## [Action item]
This exercise calls for the line with "Definition normalized_as_specified (c", the line with "(** [size=n] draws: [n]", and all lines between them in the material below, output exactly and with no other lines.

## [Records]
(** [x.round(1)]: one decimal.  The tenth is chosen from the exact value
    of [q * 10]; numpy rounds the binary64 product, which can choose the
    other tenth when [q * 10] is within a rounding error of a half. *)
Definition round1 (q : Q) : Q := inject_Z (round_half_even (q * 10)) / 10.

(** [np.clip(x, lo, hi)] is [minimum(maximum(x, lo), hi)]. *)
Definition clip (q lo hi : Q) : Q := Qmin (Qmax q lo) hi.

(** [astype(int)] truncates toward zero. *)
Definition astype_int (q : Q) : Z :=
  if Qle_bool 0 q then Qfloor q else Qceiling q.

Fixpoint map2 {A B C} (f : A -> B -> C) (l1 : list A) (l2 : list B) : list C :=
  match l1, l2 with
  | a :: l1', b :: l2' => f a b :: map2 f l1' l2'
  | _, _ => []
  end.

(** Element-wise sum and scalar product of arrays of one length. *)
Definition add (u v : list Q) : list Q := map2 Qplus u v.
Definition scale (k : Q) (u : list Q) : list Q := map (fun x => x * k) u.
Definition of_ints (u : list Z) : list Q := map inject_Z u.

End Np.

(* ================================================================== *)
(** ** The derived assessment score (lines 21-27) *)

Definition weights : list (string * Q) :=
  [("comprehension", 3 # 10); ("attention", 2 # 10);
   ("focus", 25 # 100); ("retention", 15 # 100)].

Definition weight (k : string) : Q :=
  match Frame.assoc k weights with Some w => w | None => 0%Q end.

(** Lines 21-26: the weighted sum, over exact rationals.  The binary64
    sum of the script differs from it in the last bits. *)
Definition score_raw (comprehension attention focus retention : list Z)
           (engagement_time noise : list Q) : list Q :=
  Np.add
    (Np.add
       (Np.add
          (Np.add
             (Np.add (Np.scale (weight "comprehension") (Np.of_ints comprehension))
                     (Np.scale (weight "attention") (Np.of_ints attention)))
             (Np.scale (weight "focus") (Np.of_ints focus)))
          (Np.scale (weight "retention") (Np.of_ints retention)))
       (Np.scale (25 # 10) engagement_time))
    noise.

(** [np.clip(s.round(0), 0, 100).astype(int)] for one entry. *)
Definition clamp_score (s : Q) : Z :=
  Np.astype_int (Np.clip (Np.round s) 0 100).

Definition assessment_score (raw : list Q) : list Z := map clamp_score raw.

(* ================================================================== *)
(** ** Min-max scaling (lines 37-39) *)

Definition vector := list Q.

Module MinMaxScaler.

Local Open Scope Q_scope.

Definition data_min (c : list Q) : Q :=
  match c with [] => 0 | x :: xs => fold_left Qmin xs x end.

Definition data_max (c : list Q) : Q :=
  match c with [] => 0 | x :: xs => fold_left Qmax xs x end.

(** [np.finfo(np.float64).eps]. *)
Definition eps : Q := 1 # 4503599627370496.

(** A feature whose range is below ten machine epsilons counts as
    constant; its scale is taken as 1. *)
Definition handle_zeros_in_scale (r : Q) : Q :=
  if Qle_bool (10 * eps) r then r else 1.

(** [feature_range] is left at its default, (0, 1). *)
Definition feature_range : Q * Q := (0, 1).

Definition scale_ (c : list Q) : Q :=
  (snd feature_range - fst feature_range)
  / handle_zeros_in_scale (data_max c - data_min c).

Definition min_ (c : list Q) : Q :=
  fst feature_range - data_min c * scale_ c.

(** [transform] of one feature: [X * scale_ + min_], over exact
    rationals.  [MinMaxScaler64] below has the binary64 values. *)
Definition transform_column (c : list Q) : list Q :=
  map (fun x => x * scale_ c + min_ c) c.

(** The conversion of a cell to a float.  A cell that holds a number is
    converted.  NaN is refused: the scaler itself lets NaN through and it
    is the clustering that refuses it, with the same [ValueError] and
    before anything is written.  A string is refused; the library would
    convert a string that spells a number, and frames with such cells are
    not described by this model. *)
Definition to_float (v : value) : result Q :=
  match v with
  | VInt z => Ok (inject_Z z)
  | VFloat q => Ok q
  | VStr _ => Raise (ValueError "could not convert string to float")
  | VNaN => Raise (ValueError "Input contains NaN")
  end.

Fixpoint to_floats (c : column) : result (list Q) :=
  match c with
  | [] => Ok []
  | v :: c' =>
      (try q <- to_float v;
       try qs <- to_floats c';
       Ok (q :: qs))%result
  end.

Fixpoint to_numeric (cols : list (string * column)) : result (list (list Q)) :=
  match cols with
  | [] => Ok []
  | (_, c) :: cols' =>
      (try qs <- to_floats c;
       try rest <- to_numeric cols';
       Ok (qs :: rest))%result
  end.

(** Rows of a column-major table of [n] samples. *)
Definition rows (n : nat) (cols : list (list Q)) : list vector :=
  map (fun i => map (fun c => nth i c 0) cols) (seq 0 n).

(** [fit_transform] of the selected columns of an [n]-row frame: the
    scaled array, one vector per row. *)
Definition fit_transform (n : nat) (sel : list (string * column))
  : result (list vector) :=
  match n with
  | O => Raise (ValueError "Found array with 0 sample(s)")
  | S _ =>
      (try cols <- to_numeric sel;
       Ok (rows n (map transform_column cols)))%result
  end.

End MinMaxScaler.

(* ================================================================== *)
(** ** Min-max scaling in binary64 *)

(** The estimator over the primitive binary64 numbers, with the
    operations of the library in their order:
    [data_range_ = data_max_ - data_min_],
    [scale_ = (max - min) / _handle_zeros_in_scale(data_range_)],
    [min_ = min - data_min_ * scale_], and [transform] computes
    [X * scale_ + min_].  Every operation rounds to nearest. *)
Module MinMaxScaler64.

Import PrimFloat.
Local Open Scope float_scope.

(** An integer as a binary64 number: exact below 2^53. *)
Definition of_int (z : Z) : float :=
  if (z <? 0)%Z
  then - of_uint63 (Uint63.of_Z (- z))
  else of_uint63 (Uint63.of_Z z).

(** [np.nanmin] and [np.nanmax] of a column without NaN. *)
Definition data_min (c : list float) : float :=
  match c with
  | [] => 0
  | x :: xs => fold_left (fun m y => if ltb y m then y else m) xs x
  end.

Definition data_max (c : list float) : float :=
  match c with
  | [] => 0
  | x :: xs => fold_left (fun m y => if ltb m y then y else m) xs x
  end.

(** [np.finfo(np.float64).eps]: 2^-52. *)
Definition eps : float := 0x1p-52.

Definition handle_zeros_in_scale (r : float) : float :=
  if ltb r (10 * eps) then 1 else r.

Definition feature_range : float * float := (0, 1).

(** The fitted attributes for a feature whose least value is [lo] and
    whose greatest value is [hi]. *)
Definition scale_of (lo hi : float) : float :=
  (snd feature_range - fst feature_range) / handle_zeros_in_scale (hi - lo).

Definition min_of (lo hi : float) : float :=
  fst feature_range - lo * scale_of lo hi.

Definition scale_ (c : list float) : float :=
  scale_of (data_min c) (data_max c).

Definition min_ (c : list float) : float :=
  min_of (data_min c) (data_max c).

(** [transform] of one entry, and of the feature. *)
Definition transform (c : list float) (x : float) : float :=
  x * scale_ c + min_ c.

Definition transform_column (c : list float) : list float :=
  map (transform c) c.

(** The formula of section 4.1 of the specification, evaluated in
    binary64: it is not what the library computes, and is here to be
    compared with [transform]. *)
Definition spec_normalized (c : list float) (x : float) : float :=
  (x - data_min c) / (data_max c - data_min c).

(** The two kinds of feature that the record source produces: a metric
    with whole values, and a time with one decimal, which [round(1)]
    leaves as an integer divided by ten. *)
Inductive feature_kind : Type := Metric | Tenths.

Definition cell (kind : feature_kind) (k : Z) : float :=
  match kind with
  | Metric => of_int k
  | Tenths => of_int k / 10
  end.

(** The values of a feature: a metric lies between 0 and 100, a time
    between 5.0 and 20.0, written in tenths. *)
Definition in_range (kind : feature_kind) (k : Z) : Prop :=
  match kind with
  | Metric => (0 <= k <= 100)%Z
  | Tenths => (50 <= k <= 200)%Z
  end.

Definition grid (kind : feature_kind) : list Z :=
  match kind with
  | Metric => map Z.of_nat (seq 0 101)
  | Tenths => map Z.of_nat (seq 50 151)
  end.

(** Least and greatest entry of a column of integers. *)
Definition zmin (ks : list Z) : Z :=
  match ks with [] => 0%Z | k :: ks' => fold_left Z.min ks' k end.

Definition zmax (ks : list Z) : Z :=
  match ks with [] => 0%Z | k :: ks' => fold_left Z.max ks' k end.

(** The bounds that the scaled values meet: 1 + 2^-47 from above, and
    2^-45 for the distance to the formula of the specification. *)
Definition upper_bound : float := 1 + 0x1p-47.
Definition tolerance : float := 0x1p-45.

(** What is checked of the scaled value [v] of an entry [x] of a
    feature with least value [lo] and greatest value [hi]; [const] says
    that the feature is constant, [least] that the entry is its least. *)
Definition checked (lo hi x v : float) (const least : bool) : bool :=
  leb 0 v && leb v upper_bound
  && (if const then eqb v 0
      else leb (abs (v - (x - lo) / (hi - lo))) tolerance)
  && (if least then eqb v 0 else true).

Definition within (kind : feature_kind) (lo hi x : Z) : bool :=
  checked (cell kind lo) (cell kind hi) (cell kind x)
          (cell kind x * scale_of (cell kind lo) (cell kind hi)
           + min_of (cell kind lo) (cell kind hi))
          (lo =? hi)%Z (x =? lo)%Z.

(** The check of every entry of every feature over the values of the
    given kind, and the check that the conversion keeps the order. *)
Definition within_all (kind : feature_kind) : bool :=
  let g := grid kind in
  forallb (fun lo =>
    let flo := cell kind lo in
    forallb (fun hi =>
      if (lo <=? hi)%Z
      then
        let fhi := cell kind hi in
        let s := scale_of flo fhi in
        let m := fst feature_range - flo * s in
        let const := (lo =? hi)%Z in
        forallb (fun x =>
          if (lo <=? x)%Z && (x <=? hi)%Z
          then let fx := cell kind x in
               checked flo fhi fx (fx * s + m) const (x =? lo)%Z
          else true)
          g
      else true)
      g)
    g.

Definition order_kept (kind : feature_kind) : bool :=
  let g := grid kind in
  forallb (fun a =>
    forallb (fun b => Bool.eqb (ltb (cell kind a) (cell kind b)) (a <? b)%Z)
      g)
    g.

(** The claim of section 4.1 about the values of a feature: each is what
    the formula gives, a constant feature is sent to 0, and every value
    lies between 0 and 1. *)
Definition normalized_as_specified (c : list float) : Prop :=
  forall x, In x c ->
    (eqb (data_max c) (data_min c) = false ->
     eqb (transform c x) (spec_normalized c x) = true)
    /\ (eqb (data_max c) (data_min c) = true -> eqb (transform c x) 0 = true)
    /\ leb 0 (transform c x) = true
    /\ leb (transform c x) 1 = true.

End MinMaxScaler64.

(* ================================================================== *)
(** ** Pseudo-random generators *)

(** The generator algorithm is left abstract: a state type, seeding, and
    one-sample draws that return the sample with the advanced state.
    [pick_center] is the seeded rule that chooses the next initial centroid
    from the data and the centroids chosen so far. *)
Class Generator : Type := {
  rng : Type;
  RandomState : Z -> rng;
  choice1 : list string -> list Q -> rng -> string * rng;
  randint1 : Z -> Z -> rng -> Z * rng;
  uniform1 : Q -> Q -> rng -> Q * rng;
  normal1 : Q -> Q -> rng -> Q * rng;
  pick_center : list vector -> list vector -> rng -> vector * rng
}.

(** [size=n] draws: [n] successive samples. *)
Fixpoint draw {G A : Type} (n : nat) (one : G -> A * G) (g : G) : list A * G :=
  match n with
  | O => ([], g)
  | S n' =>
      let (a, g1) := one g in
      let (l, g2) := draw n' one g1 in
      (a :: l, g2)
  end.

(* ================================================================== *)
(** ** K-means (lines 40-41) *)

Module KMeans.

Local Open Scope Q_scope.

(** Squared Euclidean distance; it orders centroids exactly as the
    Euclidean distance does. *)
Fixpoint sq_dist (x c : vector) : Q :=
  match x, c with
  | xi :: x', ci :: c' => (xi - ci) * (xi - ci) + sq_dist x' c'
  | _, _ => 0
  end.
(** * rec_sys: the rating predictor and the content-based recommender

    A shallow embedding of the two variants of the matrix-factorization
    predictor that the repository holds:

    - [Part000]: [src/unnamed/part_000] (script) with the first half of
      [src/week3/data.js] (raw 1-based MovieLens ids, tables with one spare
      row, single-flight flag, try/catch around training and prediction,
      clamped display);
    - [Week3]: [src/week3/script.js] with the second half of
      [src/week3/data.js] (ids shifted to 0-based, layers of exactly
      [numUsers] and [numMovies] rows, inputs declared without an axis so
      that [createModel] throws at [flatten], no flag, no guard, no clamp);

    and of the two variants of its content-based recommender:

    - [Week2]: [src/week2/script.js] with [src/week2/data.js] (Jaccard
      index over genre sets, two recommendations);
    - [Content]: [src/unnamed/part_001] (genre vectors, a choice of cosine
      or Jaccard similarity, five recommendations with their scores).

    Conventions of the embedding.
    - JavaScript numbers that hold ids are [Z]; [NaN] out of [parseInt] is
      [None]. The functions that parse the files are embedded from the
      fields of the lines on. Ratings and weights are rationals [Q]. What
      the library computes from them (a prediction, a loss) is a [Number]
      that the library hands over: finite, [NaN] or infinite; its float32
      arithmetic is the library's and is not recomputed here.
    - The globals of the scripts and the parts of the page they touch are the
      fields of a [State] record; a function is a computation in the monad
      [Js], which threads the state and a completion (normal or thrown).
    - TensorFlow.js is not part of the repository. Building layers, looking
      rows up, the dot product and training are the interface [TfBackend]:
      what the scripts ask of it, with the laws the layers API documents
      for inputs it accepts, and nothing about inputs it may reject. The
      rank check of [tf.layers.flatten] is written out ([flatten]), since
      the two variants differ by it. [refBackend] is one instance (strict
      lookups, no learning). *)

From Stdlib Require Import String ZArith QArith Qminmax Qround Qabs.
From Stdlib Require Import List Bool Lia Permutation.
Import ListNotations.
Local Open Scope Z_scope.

## [Result of this task]
Definition normalized_as_specified (c : list float) : Prop :=
  forall x, In x c ->
    (eqb (data_max c) (data_min c) = false ->
     eqb (transform c x) (spec_normalized c x) = true)
    /\ (eqb (data_max c) (data_min c) = true -> eqb (transform c x) 0 = true)
    /\ leb 0 (transform c x) = true
    /\ leb (transform c x) 1 = true.

End MinMaxScaler64.

(* ================================================================== *)
(** ** Pseudo-random generators *)

(** The generator algorithm is left abstract: a state type, seeding, and
    one-sample draws that return the sample with the advanced state.
    [pick_center] is the seeded rule that chooses the next initial centroid
    from the data and the centroids chosen so far. *)
Class Generator : Type := {
  rng : Type;
  RandomState : Z -> rng;
  choice1 : list string -> list Q -> rng -> string * rng;
  randint1 : Z -> Z -> rng -> Z * rng;
  uniform1 : Q -> Q -> rng -> Q * rng;
  normal1 : Q -> Q -> rng -> Q * rng;
  pick_center : list vector -> list vector -> rng -> vector * rng
}.

(** [size=n] draws: [n] successive samples. *)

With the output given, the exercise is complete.